The delivery of sustainable and innovative products and services in global marketplaces demands changes in the way engineers are educated. Identification of essential elements of global engineering education and development of global competencies in engineering design are key prerequisites to the development and delivery of emerging global engineering curricula. The goal of the research reported in this paper was to characterize how diverse design teams operate differently and what common methods they use despite the differences in their backgrounds. We analyzed the design problem-solving strategies and processes used by four student teams. Two of these teams consisted of senior product design students in the UK and two of them included freshman engineering students in the U.S. We used a cross case study analysis to compare senior product design and freshman engineering teams as well as mixed-gender and all-male teams.
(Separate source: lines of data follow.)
(* ===== verification/Capability.v ===== *)
(** * Capability spaces (kernel/ipc/capability.c)

    The cspaces of all processes live in a store indexed by their address (0 is NULL), so that an
    operation whose source and destination are the same cspace works on one object.  A NULL
    [slots] or [bitmap] pointer is [None]; following it, or indexing an array out of range, is
    undefined behaviour and a failure of the model.  The spinlocks make each operation atomic;
    the order in which the two-cspace operations take them is [lock_order].  kprintf output is
    left out, except for the lines of [cap_dump_cspace], which are its result. *)
From Stdlib Require Import Sorted.
From S2P Require Import Prelude Defs.

(** ** The code *)

Definition CAP_TYPE_NONE : Z := 0.
Definition CAP_TYPE_ENDPOINT : Z := 1.
Definition CAP_TYPE_NOTIFICATION : Z := 7.

Definition CAP_RIGHT_GRANT : Z := Z.shiftl 1 2.
Definition CAP_RIGHT_REVOKE : Z := Z.shiftl 1 3.

Definition CSPACE_SIZE : Z := 256.

(** [(u32)-1]: let the kernel choose the slot. *)
Definition ANY_SLOT : Z := 2 ^ 32 - 1.

Record capability := mk_cap {
  cap_type : Z;
  cap_rights : Z;
  cap_object : Z;
  cap_badge : Z;
  cap_generation : Z;
  cap_slot : Z
}.

Record cspace := mk_cspace {
  slots : option (list capability);
  size : Z;
  used : Z;
  cs_bitmap : option (list Z);
  generation : Z
}.

Definition cap_zero : capability := mk_cap 0 0 0 0 0 0.

Definition with_type (t : Z) (c : capability) : capability :=
  mk_cap t (cap_rights c) (cap_object c) (cap_badge c) (cap_generation c) (cap_slot c).

(** [cs->slots[i] = c] *)
Definition set_slot (cs : cspace) (i : Z) (c : capability) : option cspace :=
  l ← slots cs; l ← zset l i c;
  Some (mk_cspace (Some l) (size cs) (used cs) (cs_bitmap cs) (generation cs)).

Definition get_slot (cs : cspace) (i : Z) : option capability := l ← slots cs; zget l i.

Notation store := (gmap Z cspace).

(** The outcomes of the two [kmalloc] calls are arguments: [true] when memory was found. *)
Definition cspace_init (slots_ok bitmap_ok : bool) (h : store) (cs : Z) : option store :=
  if cs =? 0 then Some h else
  c ← h !! cs;
  if negb slots_ok then
    Some (<[cs := mk_cspace None CSPACE_SIZE (used c) (cs_bitmap c) (generation c)]> h)
  else if negb bitmap_ok then
    Some (<[cs := mk_cspace None CSPACE_SIZE (used c) None (generation c)]> h)
  else
    let words := (CSPACE_SIZE + 63) / 64 in
    Some (<[cs := mk_cspace (Some (replicate (Z.to_nat CSPACE_SIZE) cap_zero)) CSPACE_SIZE 0
                    (Some (replicate (Z.to_nat words) 0)) 1]> h).

Definition cspace_destroy (h : store) (cs : Z) : option store :=
  if cs =? 0 then Some h else
  c ← h !! cs;
  c ← for_range (Z.to_nat (size c)) 0
        (fun i c =>
           s ← get_slot c i;
           if cap_type s =? CAP_TYPE_NONE then Some c
           else set_slot c i (with_type CAP_TYPE_NONE s)) c;
  Some (<[cs := mk_cspace None 0 0 None (generation c)]> h).

Definition slot_free (cs : cspace) (i : Z) : option bool :=
  b ← cs_bitmap cs; w ← zget b (i / 64);
  Some (negb (ztrue (Z.land w (Z.shiftl 1 (i mod 64))))).

(** The first slot whose bit is clear, -1 if none. *)
Definition cspace_find_free_slot (cs : cspace) : option Z :=
  r ← for_return (Z.to_nat (size cs)) 0
        (fun i (_ : unit) => f ← slot_free cs i; Some (if f : bool then inr i else inl tt)) tt;
  Some (match r with inr i => i | inl _ => -1 end).

Definition cspace_mark_used (cs : cspace) (slot : Z) : option cspace :=
  b ← cs_bitmap cs;
  b ← zupd b (slot / 64) (fun w => Z.lor w (Z.shiftl 1 (slot mod 64)));
  Some (mk_cspace (slots cs) (size cs) (u32 (used cs + 1)) (Some b) (generation cs)).

Definition cspace_mark_free (cs : cspace) (slot : Z) : option cspace :=
  b ← cs_bitmap cs;
  b ← zupd b (slot / 64) (fun w => Z.land w (lnotw 64 (Z.shiftl 1 (slot mod 64))));
  Some (mk_cspace (slots cs) (size cs) (u32 (used cs - 1)) (Some b) (generation cs)).

(** [cap = None] is the NULL pointer. *)
Definition cap_insert (h : store) (cs : Z) (cap : option capability) : option (Z * store) :=
  if cs =? 0 then Some (-1, h) else
  match cap with
  | None => Some (-1, h)
  | Some cap =>
      c ← h !! cs;
      slot ← cspace_find_free_slot c;
      if slot <? 0 then Some (-1, h) else
      c ← set_slot c slot (mk_cap (cap_type cap) (cap_rights cap) (cap_object cap)
                             (cap_badge cap) (generation c) slot);
      c ← cspace_mark_used c slot;
      Some (slot, <[cs := c]> h)
  end.

(** The pointer returned is that of the slot itself; the model returns its contents. *)
Definition cap_lookup (h : store) (cs slot : Z) : option (option capability) :=
  if cs =? 0 then Some None else
  c ← h !! cs;
  if size c <=? slot then Some None else
  s ← get_slot c slot;
  Some (if cap_type s =? CAP_TYPE_NONE then None else Some s).

Definition cap_delete (h : store) (cs slot : Z) : option (Z * store) :=
  if cs =? 0 then Some (-1, h) else
  c ← h !! cs;
  if size c <=? slot then Some (-1, h) else
  s ← get_slot c slot;
  if cap_type s =? CAP_TYPE_NONE then Some (-1, h) else
  c ← set_slot c slot cap_zero;
  c ← cspace_mark_free c slot;
  Some (0, <[cs := c]> h).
We asked all student teams to solve an engineering design problem on a fictitious street crossing issue occurring on their college campus. We video-recorded their discussions and collected the documents they produced during the protocol. A key characteristic of the product design teams was their use of drawings at every stage of the design process; in contrast the freshman engineering teams carried out more detailed information gathering activities. These differences between senior product and freshman engineering teams reflected the emphasis areas in their curriculum. All four teams frequently iterated between the different stages of the design process and project planning was a neglected area for all teams. Further research is needed to increase the number of team studies to explore the role of design drawings in supporting team communication, team information gathering and use processes, and the role of team diversity in supporting innovative design solutions.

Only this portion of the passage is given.